Con un poco de suerte, estos jueces enemigos, estos jueces que nos aplican el derecho penal del enemigo, destituirán a todo un señor presidente de la Generalitat por una simple pancarta. Por un lazo amarillo. Será un señor momento histórico, un señor síntoma de la salud democrática española, que como todo el mundo sabe está consolidada y es homologable y tal y cual. Después de la independencia sin independencia, del terrorismo sin terroristas, tras la violencia sin violencia, hete aquí que por fin hemos llegado a donde teníamos que llegar: al estado de las autonomías sin autonomía, a la inhabilitación de un presidente de gobierno por una miserable pancarta. Y si, además, dado el caso, el acusado se presenta ante el tribunal sin corbata quizás conseguiremos que se le castigue también por desacato.
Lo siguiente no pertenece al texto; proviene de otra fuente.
(* ===== verification/PipeQueue.v ===== *)
(** * Pipes as byte streams

    The ring of kernel/pipe.c represents a list of at most [PIPESIZE] bytes, also
    when its counters wrap around.  [pipewrite] appends the writer's bytes to it
    and [piperead] moves bytes from its front to the reader's memory. *)
From stdpp Require Import gmap list strings.
From S2P Require Import Prelude Kstring Abi Machine Spinlock Kalloc Vm PageTable Uvm UserMem Proc Sched Pipe.

(** ** The ring *)

Record pipe_rep (x : pipe) (q : list Z) : Prop := {
  pr_size : Z.of_nat (length (pi_data x)) = PIPESIZE;
  pr_nread : 0 <= pi_nread x < 2 ^ 32;
  pr_nwrite : pi_nwrite x = u32 (pi_nread x + Z.of_nat (length q));
  pr_room : Z.of_nat (length q) <= PIPESIZE;
  pr_bytes : forall i, (i < length q)%nat ->
    q !! i = Some (zget (pi_data x) ((pi_nread x + Z.of_nat i) mod PIPESIZE))
}.

Lemma PIPESIZE_eq : PIPESIZE = 512.
Proof. reflexivity. Qed.

Lemma u32_mod_512 z : u32 z mod 512 = z mod 512.
Proof. unfold u32. apply Z.mod_mod_divide. by exists (2 ^ 23). Qed.

Lemma u32_eq_add a n m :
  0 <= n < 2 ^ 32 -> 0 <= m < 2 ^ 32 -> u32 (a + n) = u32 (a + m) -> n = m.
Proof. unfold u32. intros. dlia. Qed.

Lemma pipe_empty x q : pipe_rep x q -> (pi_nread x =? pi_nwrite x) = bool_decide (q = []).
Proof.
  intros [Hs Hr Hw Hm _]. rewrite Hw. rewrite PIPESIZE_eq in Hm.
  destruct q as [|c q]; cbn [length] in *.
  - rewrite bool_decide_true by done. apply Z.eqb_eq. rewrite Z.add_0_r. unfold u32. by rewrite Z.mod_small.
  - rewrite bool_decide_false by done. apply Z.eqb_neq. intros E.
    assert (E' : u32 (pi_nread x + 0) = u32 (pi_nread x + Z.of_nat (S (length q)))).
    { rewrite Z.add_0_r. unfold u32 at 1. by rewrite Z.mod_small. }
    apply u32_eq_add in E'; lia.
Qed.

Lemma pipe_full x q :
  pipe_rep x q -> (pi_nwrite x =? u32 (pi_nread x + PIPESIZE)) = (Z.of_nat (length q) =? PIPESIZE).
Proof.
  intros [Hs Hr Hw Hm _]. rewrite Hw. rewrite PIPESIZE_eq in *.
  destruct (Z.eqb_spec (Z.of_nat (length q)) 512) as [->|Hne]; [apply Z.eqb_refl|].
  apply Z.eqb_neq. intros E. apply u32_eq_add in E; lia.
Qed.

Lemma pipe_put_rep x q c :
  pipe_rep x q -> Z.of_nat (length q) < PIPESIZE -> pipe_rep (pipe_put c x) (q ++ [c]).
Proof.
  intros [Hs Hr Hw Hm Hb] Hl. rewrite PIPESIZE_eq in *. split; cbn; rewrite ?length_zset, ?length_app, ?PIPESIZE_eq; cbn [length].
  - done.
  - done.
  - rewrite Hw. unfold u32. rewrite Zplus_mod_idemp_l. f_equal. lia.
  - lia.
  - intros i Hi. rewrite Hw, u32_mod_512. destruct (decide (i = length q)) as [->|Hne].
    + rewrite list_lookup_middle by done. rewrite zget_zset_eq by (rewrite Hs; apply Z.mod_pos_bound; lia). done.
    + rewrite lookup_app_l by lia. rewrite zget_zset_ne by (try apply Z.mod_pos_bound; dlia).
      rewrite <- PIPESIZE_eq. apply Hb. lia.
Qed.
(* ===== verification/Syscall.v ===== *)
(** * kernel/sysproc.c and the dispatch of kernel/syscall.c *)
From stdpp Require Import gmap list strings.
From S2P Require Import Prelude Kstring Abi Machine Spinlock Kalloc Vm Proc Sleeplock Virtio Bio Log Fs Console Pipe File Sysfile.

(** [while(ticks - ticks0 < n)]: unsigned, also for a negative [n]. *)
Fixpoint sys_sleep_loop (fuel : nat) (ticks0 n : Z) : M machine Z :=
  ticks <- reads m_ticks ;;
  if negb (u32 (ticks - ticks0) <? u32 n) then release Lk_ticks ;;; ret 0 else
  p <- curproc ;;
  killed <- proc_get p p_killed ;;
  if negb (killed =? 0) then release Lk_ticks ;;; ret (-1) else
  match fuel with
  | O => hang
  | S fuel => sleep Ch_ticks Lk_ticks ;;; sys_sleep_loop fuel ticks0 n
  end.

Definition sys_sleep (fuel : nat) : M machine Z :=
  n <- argint 0 ;;
  acquire Lk_ticks ;;;
  ticks0 <- reads m_ticks ;;
  sys_sleep_loop fuel ticks0 n.

Definition sys_getpid : M machine Z := p <- curproc ;; proc_get p p_pid.

Definition sys_wait (fuel : nat) (kend : Z) : M machine Z :=
  p <- argaddr 0 ;; wait kend fuel p.

Definition sys_sbrk (kend : Z) : M machine Z :=
  n <- argint 0 ;;
  p <- curproc ;;
  sz <- proc_get p p_sz ;;
  r <- growproc kend n ;;
  if r <? 0 then ret (-1) else ret (i32 sz).

Definition sys_kill : M machine Z := pid <- argint 0 ;; kill pid.

Definition sys_uptime : M machine Z :=
  acquire Lk_ticks ;;;
  xticks <- reads m_ticks ;;
  release Lk_ticks ;;;
  ret xticks.

(** The palette index of a colour; [/] and [%] truncate. *)
Definition pixel_index (r g b : Z) : Z :=
  let r := r - Z.rem r 64 in
  let g := Z.quot g 8 in
  let g := g - Z.rem g 4 in
  let b := Z.quot b 64 in
  u8 (r + g + b).

Definition sys_getmsg : M cst Z :=
  lift (acquire Lk_msg) ;;;
  k <- con_get (fun k => k) ;;
  if front k =? back k then lift (release Lk_msg) ;;; ret 0 else
  let c := zget (msgqueue k) (front k) in
  con_upd (set_front (increase (front k))) ;;;
  lift (release Lk_msg) ;;;
  ret c.

Definition sys_listenmsgs : M cst Z :=
  lift (acquire Lk_msg) ;;;
  l <- lift (argint 0) ;;
  con_upd (set_listening l) ;;;
  when (l =? 1) (con_upd (set_front 0) ;;; con_upd (set_back 0)) ;;;
  lift (release Lk_msg) ;;;
  ret 0.

Section Syscall.
Variable fuel : nat.
Variables kend trampoline forkret_addr : Z.
(** The four bytes of padding in the [struct stat] on the kernel stack. *)
Variable pad : list Z.

Definition kexit (status : Z) : M kst unit := exit (H0 := kst_fileops fuel kend) status.
Definition kfork : M kst Z := fork (H0 := kst_fileops fuel kend) kend trampoline forkret_addr.

Definition sys_exit : M kst Z := n <- lift (argint 0) ;; kexit n ;;; ret 0.
Definition sys_fork : M kst Z := kfork.

Definition sys_setpixel : M kst Z :=
  x <- lift (argint 0) ;;
  y <- lift (argint 1) ;;
  when ((x <? 0) || (y <? 0) || (x >=? WIDTH) || (y >=? HEIGHT))
    (lift (printf (bytes_of "setpixel error") []) ;;; kexit 0) ;;;
  r <- lift (argint 2) ;;
  g <- lift (argint 3) ;;
  b <- lift (argint 4) ;;
  lift (io_write (FRAMEBUFFER + WIDTH * y + x) (pixel_index r g b)) ;;;
  ret 0.

Definition syscalls (num : Z) : option (M kst Z) :=
  match num with
  | 1 => Some sys_fork
  | 2 => Some sys_exit
  | 3 => Some (lift (sys_wait fuel kend))
  | 4 => Some (sys_pipe fuel kend)
  | 5 => Some (sys_read fuel)
  | 6 => Some (lift sys_kill)
  | 7 => Some (sys_exec fuel kend trampoline)
  | 8 => Some (sys_fstat fuel pad)
  | 9 => Some (sys_chdir fuel)
  | 10 => Some sys_dup
  | 11 => Some (lift sys_getpid)
  | 12 => Some (lift (sys_sbrk kend))
  | 13 => Some (lift (sys_sleep fuel))
  | 14 => Some (lift sys_uptime)
  | 15 => Some (sys_open fuel kend)
  | 16 => Some (sys_write fuel)
  | 17 => Some (sys_mknod fuel)
  | 18 => Some (sys_unlink fuel)
  | 19 => Some (sys_link fuel)
  | 20 => Some (sys_mkdir fuel)
  | 21 => Some (sys_close fuel kend)
  | 22 => Some sys_setpixel
  | 23 => Some (lift sys_getmsg)
  | 24 => Some (lift sys_listenmsgs)
  | _ => None
  end.

Definition syscall : M kst unit :=
  p <- lift curproc ;;
  a7 <- lift (load_tf p (TF_a 7)) ;;
  let num := i32 a7 in
  match syscalls num with
  | Some f => r <- f ;; lift (store_tf p TF_a0 (u64 r))
  | None =>
      x <- lift (proc_get p (fun x => x)) ;;
      lift (printf (bytes_of "%d %s: unknown sys call %d" ++ [10])
              [Aint (p_pid x); Astr (Some (p_name x)); Aint num]) ;;;
      lift (store_tf p TF_a0 (u64 (-1)))
  end.
End Syscall.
Ya se sabe que la insubordinación no se puede tolerar y hay que cortarla de raíz, sin temblores manuales. Si empiezas matando a gente, tímidamente, al final podrías acabar llegando tarde a misa.
Hoy constataremos, una vez más, que el primer catalán no es el Molt Honorable presidente como se había dicho. Aquí quien manda de verdad es el máximo representante del Estado español en Catalunya, don Jesús María Barrientos Pacho, presidente de la Audiencia, o como se dice ahora, del Tribunal Superior de Justicia de Catalunya. Superior a cualquier otro poder y contrapoder, infalible como el Papa, inmune a todo otro contrapeso porque todo el mundo sabe que el tribunal europeo de Estrasburgo está muy lejos de aquí, a una distancia sideral que se contabiliza a muchos años vista. La justicia colonial, correccional, actuará hoy con la arrogancia con la que ya juzgó al presidente Artur Mas, cuando le exigió que no hiciera preguntas retóricas en la sala, que allí las preguntas sólo las hacía el tribunal, como corresponde a cualquier inquisición digna de la palabra inquisición. Ese día supimos quién era Barrientos y qué era Barrientos.
Es un acierto que el abogado de la defensa sea Gonzalo Boye, un abogado que afortunadamente no es catalán ni español, que no participa del-tú-ya-me entiendes, de los guiños indígenas, de la endogamia irrespirable de la justicia catalana, más colonial que un batallón de cipayos. No imagino Boye yendo a cenar con ningún miembro del tribunal, ni tomando un simple café, del mismo modo que sí me imagino, por ejemplo, a Xavier Melero pagándole una fanta a Manuel Marchena. Una de naranja. La fe en la justicia ciega, en el funcionamiento de las balancillas que deben quedar equilibradas, se debe plasmar en la sala de la vista, en la sala de la audiencia, en la sala donde piensan cargarse a un presidente. La justicia digna de este nombre debe ser constatable, sobre todo porque están juzgando a un cargo electo. Máxime cuando la sociedad catalana, en su conjunto, vive una experiencia tan viva de injusticia en todos los ámbitos. Y debe ser especialmente nítida y frontal, debe ser perfectamente pública, ecuánime y eventualmente comprensible para el entendimiento de doce hombres y mujeres justos, del jurado que no estará, que no existirá pero que es como si estuviera ahí.